Over this past week, I have had the great fortune of having my mom around. She has stood next to me through everything: the first full day at my school site, the stocking up of school supplies, the obligatory weekend-before-school-starts-freak-outs, the very first day of classes. While I prepared my classroom, she has helped make my house a home by unpacking boxes, buying groceries, doing laundry. Doing Mom stuff.
It’s hard not to feel a little bit guilty to accept all of her unsolicited help — what do I have to offer in return? No amount of “thank you”s feels like enough. I stay late at the office, and admittedly, much of her time with me has been spent assuaging my fears. I have not been able to give her the best of myself. My mom’s actions tell me this — when you love someone, you give to them openly, willingly, without needing anything back. She helps so that, although I’m not feeling 100% my best, she can get me to 60%, 70%, even that magic 80% (mastery, that is). She tells me that it’s her job to help me settle into my home, so that I can do my job.

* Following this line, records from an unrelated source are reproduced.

(* ===== verification/Resp.v ===== *)
(** * The hand-written Redis clients

    telephony-adapter/internal/concurrency/limiter.go,
    scheduler/internal/dispatcher/ratelimit.go and the [RedisWriterTCP] of
    dispatcher.go speak the Redis protocol over a TCP connection of their own.
    [Limiter] and [RateLimit] model these clients by the operations they mean;
    this file has the bytes they write and how they read the answers, and shows
    that the concurrency limiter on the wire behaves as [RedisLim].  The server is
    a class with its documented commands as laws. *)

From S2P Require Import Prelude GoTime GoMonad GoStrings Limiter.

Open Scope Z_scope.

(** ** The protocol *)

(** A command is an array of bulk strings. *)
Definition bulk (s : string) : string := ("$" ++ itoa (String.length s) ++ CRLF ++ s ++ CRLF)%string.

Fixpoint bulks (args : list string) : string :=
  match args with [] => ""%string | a :: args => (bulk a ++ bulks args)%string end.

Definition command (args : list string) : string := ("*" ++ itoa (length args) ++ CRLF ++ bulks args)%string.

(** The number in a line that starts with [mark], and what follows the line. *)
Definition read_num (mark : Ascii.ascii) (s : string) : option (nat * string) :=
  match s with
  | String c s =>
      if bool_decide (c = mark) then
        match read_string s with
        | Some (line, rest) => (fun n => (Z.to_nat n, rest)) <$> atoi (trim_space line)
        | None => None
        end
      else None
  | EmptyString => None
  end.

Definition star : Ascii.ascii := Ascii.ascii_of_N 42.
Definition dollar : Ascii.ascii := Ascii.ascii_of_N 36.

Fixpoint read_bulks (n : nat) (s : string) : option (list string * string) :=
  match n with
  | O => Some ([], s)
  | Datatypes.S n =>
      match read_num dollar s with
      | Some (len, s) =>
          if (String.length s <? len + 2)%nat then None
          else match read_bulks n (drop_string (len + 2) s) with
               | Some (args, rest) => Some (String.substring 0 len s :: args, rest)
               | None => None
               end
      | None => None
      end
  end.

Definition read_command (s : string) : option (list string * string) :=
  match read_num star s with Some (n, s) => read_bulks n s | None => None end.

(** A Redis server executes a command and answers with bytes. *)
Class RedisServer (S : Type) := rs_exec : S -> Z -> list string -> S * string.

(** The commands in what was written. *)
Fixpoint serve {S} `{!RedisServer S} (fuel : nat) (s : S) (now : Z) (bytes : string) : S * string :=
  match fuel with
  | O => (s, ""%string)
  | Datatypes.S fuel =>
      match read_command bytes with
      | Some (args, rest) =>
          let '(s, reply) := rs_exec s now args in
          let '(s, replies) := serve fuel s now rest in (s, (reply ++ replies)%string)
      | None => (s, ""%string)
      end
  end.

(** ** Connections *)

(** [wr_pending] are the bytes the server sent that were not read.  By the number
    of the call: the failures of dialling, writing and reading, and how many bytes
    a read finds. *)
Record Wire (S : Type) := mkWire {
  wr_srv : S;
  wr_pending : string;
  wr_dial : nat -> error;
  wr_write : nat -> error;
  wr_read : nat -> error;
  wr_seg : nat -> nat;
  wr_calls : nat
}.
Arguments mkWire {S}.
Arguments wr_srv {S} w.
Arguments wr_pending {S} w.
Arguments wr_dial {S} w.
Arguments wr_write {S} w.
Arguments wr_read {S} w.
Arguments wr_seg {S} w.
Arguments wr_calls {S} w.

(** ** Addresses *)

(** [strings.LastIndex(u, "@")] and what follows it. *)
Definition at_sign : Ascii.ascii := Ascii.ascii_of_N 64.
Fixpoint after_last (c : Ascii.ascii) (u : string) : option string :=
  match u with
  | EmptyString => None
  | String d u =>
      match after_last c u with
      | Some rest => Some rest
      | None => if bool_decide (d = c) then Some u else None
      end
  end.

Definition parseRedisAddr (u : string) : string :=
  let u := trim_prefix u "redis://" in
  let u := default u (after_last at_sign u) in
  let u := match cut (Ascii.ascii_of_N 47) u with Some (host, _) => host | None => u end in
  match cut (Ascii.ascii_of_N 58) u with Some _ => u | None => (u ++ ":6379")%string end.

(** ** The clients *)

Definition incr_cmd (key : string) : string :=
  ("*2" ++ CRLF ++ "$4" ++ CRLF ++ "INCR" ++ CRLF ++ "$" ++ itoa (String.length key) ++ CRLF ++ key ++ CRLF)%string.
Definition decr_cmd (key : string) : string :=
  ("*2" ++ CRLF ++ "$4" ++ CRLF ++ "DECR" ++ CRLF ++ "$" ++ itoa (String.length key) ++ CRLF ++ key ++ CRLF)%string.
Definition expire_cmd (key : string) (ttlSec : nat) : string :=
  let ttl := itoa ttlSec in
  ("*3" ++ CRLF ++ "$6" ++ CRLF ++ "EXPIRE" ++ CRLF ++ "$" ++ itoa (String.length key) ++ CRLF ++ key ++ CRLF ++
   "$" ++ itoa (String.length ttl) ++ CRLF ++ ttl ++ CRLF)%string.
Definition get_cmd (key : string) : string :=
  ("*2" ++ CRLF ++ "$3" ++ CRLF ++ "GET" ++ CRLF ++ "$" ++ itoa (String.length key) ++ CRLF ++ key ++ CRLF)%string.
Definition setex_cmd (key : string) (seconds : nat) (value : string) : string :=
  ("*4" ++ CRLF ++ "$5" ++ CRLF ++ "SETEX" ++ CRLF ++ "$" ++ itoa (String.length key) ++ CRLF ++ key ++ CRLF ++
   "$" ++ itoa (String.length (itoa seconds)) ++ CRLF ++ itoa seconds ++ CRLF ++
   "$" ++ itoa (String.length value) ++ CRLF ++ value ++ CRLF)%string.

Section Clients.
Context {S : Type} `{!RedisServer S}.
Abbreviation W := (Wire S).
Abbreviation E := (M W string).

Definition next_call : E nat := fun w =>
  (mkWire (wr_srv w) (wr_pending w) (wr_dial w) (wr_write w) (wr_read w) (wr_seg w) (1 + wr_calls w)%nat, inr (wr_calls w)).

Definition set_conn (s : S) (pending : string) (w : W) : W :=
  mkWire s pending (wr_dial w) (wr_write w) (wr_read w) (wr_seg w) (wr_calls w).

(** A new connection; nothing of an old one is left. *)
Definition dial : E unit :=
  let! n := next_call in
  fun w => match wr_dial w n with Some e => (w, inl e) | None => (set_conn (wr_srv w) "" w, inr tt) end.

(** [conn.Write]: what could not be written is not executed. *)
Definition write (now : Z) (bytes : string) : E unit :=
  let! n := next_call in
  fun w => match wr_write w n with
           | Some e => (w, inl e)
           | None => let '(s, replies) := serve (String.length bytes) (wr_srv w) now bytes in
                     (set_conn s (wr_pending w ++ replies) w, inr tt)
           end.

(** [conn.Read] into a buffer of [cap] bytes: at least one byte, or the deadline
    passes. *)
Definition read (cap : nat) : E string :=
  let! n := next_call in
  fun w => match wr_read w n with
           | Some e => (w, inl e)
           | None =>
               if is_empty (wr_pending w) then (w, inl "i/o timeout"%string)
               else let k := Nat.min cap (Nat.max 1 (wr_seg w n)) in
                    (set_conn (wr_srv w) (drop_string k (wr_pending w)) w, inr (String.substring 0 k (wr_pending w)))
           end.
(* ===== verification/Routing.v ===== *)
(** * telephony-adapter/internal/routing and internal/health

    The router selects a provider for a call, places it, and accounts for the
    tenant's concurrency slots.  The providers behind the adapters are outside
    the repository: [Env] says when each one is healthy and what it answers to
    a call, which may depend on all calls made so far. *)

From S2P Require Import Prelude GoTime Float64 Kv Limiter TelStore.
From stdpp Require Import pretty.

Open Scope Z_scope.

(** ** Providers and the router's state *)

Record Env := mkEnv {
  (** [a.Healthy(ctx)], by adapter name, at an instant. *)
  env_healthy : string -> Z -> bool;
  (** The provider's answer to a call: its call id or an error. *)
  env_reply : list (string * CallRequest) -> string -> CallRequest -> result string;
  (** [DEMO_MODE]. *)
  env_demo_mode : string
}.

Section Router.
Context {T L : Type} `{TelStore T} `{Limiter L}.

(** [Router] with the calls placed so far (provider, request). *)
Record Router := mkRouter {
  rt_store : T;
  rt_adapters : gset string;
  rt_window : Z;
  rt_limiter : L;
  rt_placed : list (string * CallRequest)
}.

Definition with_store (r : Router) (s : T) : Router :=
  mkRouter s (rt_adapters r) (rt_window r) (rt_limiter r) (rt_placed r).
Definition with_limiter (r : Router) (l : L) : Router :=
  mkRouter (rt_store r) (rt_adapters r) (rt_window r) l (rt_placed r).
Definition with_placed (r : Router) (c : string * CallRequest) : Router :=
  mkRouter (rt_store r) (rt_adapters r) (rt_window r) (rt_limiter r) (rt_placed r ++ [c]).

Definition DemoMode (env : Env) (tenantID : string) : bool :=
  if decide (env_demo_mode env = "1") then true else
  let normalized := to_lower (trim_space tenantID) in
  bool_decide (normalized = "tenant-demo") || bool_decide (normalized = "demo")
  || has_prefix normalized "demo-" || has_suffix normalized "-demo".

Definition rule_less (a b : ProviderRoutingRule) : bool := rr_Priority a <? rr_Priority b.

(** Whether [Select]'s loop returns at this rule. *)
Definition usable (env : Env) (r : Router) (now : Z) (region : string)
    (rule : ProviderRoutingRule) : bool :=
  negb (negb (is_empty (rr_Region rule)) && negb (bool_decide (rr_Region rule = region)))
  && bool_decide (rr_ProviderID rule ∈ rt_adapters r)
  && env_healthy env (rr_ProviderID rule) now
  && match GetProviderFailureRate (rt_store r) now (rr_ProviderID rule) (rt_window r) with
     | Ok failRate => negb (f_lt (rr_MaxFailRate rule) failRate)
     | Err _ => false
     end.

(** The adapter of the first usable rule by priority. *)
Definition Select (env : Env) (r : Router) (now : Z) (region : string) : result string :=
  let? rules := ListRoutingRules (rt_store r) in
  match List.find (usable env r now region) (sort_by rule_less rules) with
  | Some rule => Ok (rr_ProviderID rule)
  | None => Err "routing: no healthy provider available for region"
  end.

Definition SelectForCall (env : Env) (r : Router) (now : Z) (req : CallRequest)
    : result string :=
  if rq_Demo req || DemoMode env (rq_TenantID req) then
    if decide ("mock" ∉ rt_adapters r) then Err "routing: demo tenant requires mock provider"
    else if negb (env_healthy env "mock" now) then Err "routing: demo mock provider unhealthy"
    else Ok "mock"
  else Select env r now (rq_Region req).

(** Only Vobiz calls of a known tenant take a slot. *)
Definition takes_slot (name : string) (tenantID : string) : bool :=
  bool_decide (name = "vobiz") && negb (is_empty tenantID).

(** The request with the defaults [PlaceCall] fills in. *)
Definition with_defaults (now : Z) (req : CallRequest) : CallRequest :=
  mkReq (if is_empty (rq_SessionID req) then ("call-" ++ pretty now)%string else rq_SessionID req)
    (rq_TenantID req) (rq_FromNumber req) (rq_ToNumber req) (rq_CallbackURL req)
    (rq_Region req) (if rq_MaxDuration req <=? 0 then 300 else rq_MaxDuration req)
    (rq_Demo req).

Definition new_session (now : Z) (req : CallRequest) (name pid : string) : CallSession :=
  mkCS (rq_SessionID req) (rq_TenantID req) pid name (rq_FromNumber req) (rq_ToNumber req)
    "queued" now None now.

(** [Router.PlaceCall]. *)
Definition PlaceCall (env : Env) (r : Router) (now : Z) (req : CallRequest)
    : Router * result CallSession :=
  let req := with_defaults now req in
  match SelectForCall env r now req with
  | Err e => (r, Err e)
  | Ok name =>
      let slot := takes_slot name (rq_TenantID req) in
      let '(l1, granted) := if slot then Incr (rt_limiter r) now (rq_TenantID req)
                            else (rt_limiter r, true) in
      let r1 := with_limiter r l1 in
      if negb granted then (r1, Err "routing: concurrency: per-tenant call limit reached") else
      let r2 := with_placed r1 (name, req) in
      match env_reply env (rt_placed r1) name req with
      | Err e =>
          ((if slot then with_limiter r2 (Decr (rt_limiter r2) now (rq_TenantID req)) else r2),
           Err e)
      | Ok pid =>
          let session := new_session now req name pid in
          let '(s', err) := StoreCallSession (rt_store r2) now session in
          let r3 := with_store r2 s' in
          match err with
          | Some e => (r3, Err ("routing: store call session: " ++ e)%string)
          | None => (r3, Ok session)
          end
      end
  end.

Definition decr_key (providerCallID : string) : string :=
  ("vobiz:concurrency:decr:" ++ providerCallID)%string.

(** [Router.DecrConcurrencyForCall]. *)
Definition DecrConcurrencyForCall (r : Router) (now : Z) (providerCallID tenantHint : string)
    : Router * error :=
  if is_empty providerCallID then
    (if is_empty tenantHint then r
     else with_limiter r (Decr (rt_limiter r) now tenantHint), None)
  else
    match CheckIdempotencyKey (rt_store r) (decr_key providerCallID) with
    | Err e => (r, Some ("routing: decr idempotency check: " ++ e)%string)
    | Ok (Some _) => (r, None)
    | Ok None =>
        let tenantID :=
          if is_empty tenantHint then
            match GetCallSessionByProviderCallID (rt_store r) providerCallID with
            | Ok sess => cs_TenantID sess
            | Err _ => tenantHint
            end
          else tenantHint in
        if is_empty tenantID then (r, None) else
        let '(s', err) := SetIdempotencyKey (rt_store r) now (decr_key providerCallID)
                            "decremented" in
        let r1 := with_store r s' in
        match err with
        | Some e => (r1, Some ("routing: decr idempotency set: " ++ e)%string)
        | None => (with_limiter r1 (Decr (rt_limiter r1) now tenantID), None)
        end
    end.

(** [Monitor.checkAll] for the adapters in the given order. *)
Fixpoint checkAll (env : Env) (s : T) (now : Z) (names : list string) : T :=
  match names with
  | [] => s
  | name :: names' =>
      let hc := mkHC ("hc-" ++ name ++ "-" ++ pretty now)%string name
        (env_healthy env name now) now 0 in
      checkAll env (StoreHealthCheck s now hc).1 now names'
  end.

End Router.
Arguments Router : clear implicits.
#[global] Arguments decr_key : simpl never.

In so many ways, my mom has been my role model.
We give to our students because we care about them, because we genuinely believe in them. We give our time and our energy — running around to make copies, thinking through lesson plans, whatever the case may be. We care.
Tonight, I will be able to go to bed feeling good, but not because my very first day of school was perfect. It was full of bumps & surprises, and I can barely imagine the heft of the work ahead of me. Tonight, however, I carry with me a simple phrase that my mom offered so freely while giving me a hug: “I’m so proud of you.” This week, I have been able to accept my mother’s help so that I could pass that gift onto my students. So that I can better help them.
We are in such a unique position, and no matter what we felt today — tired, overwhelmed, excited, hopeful – we will remember to dig from someplace down deep to remember that we give so much more than our time or money. We give ourselves.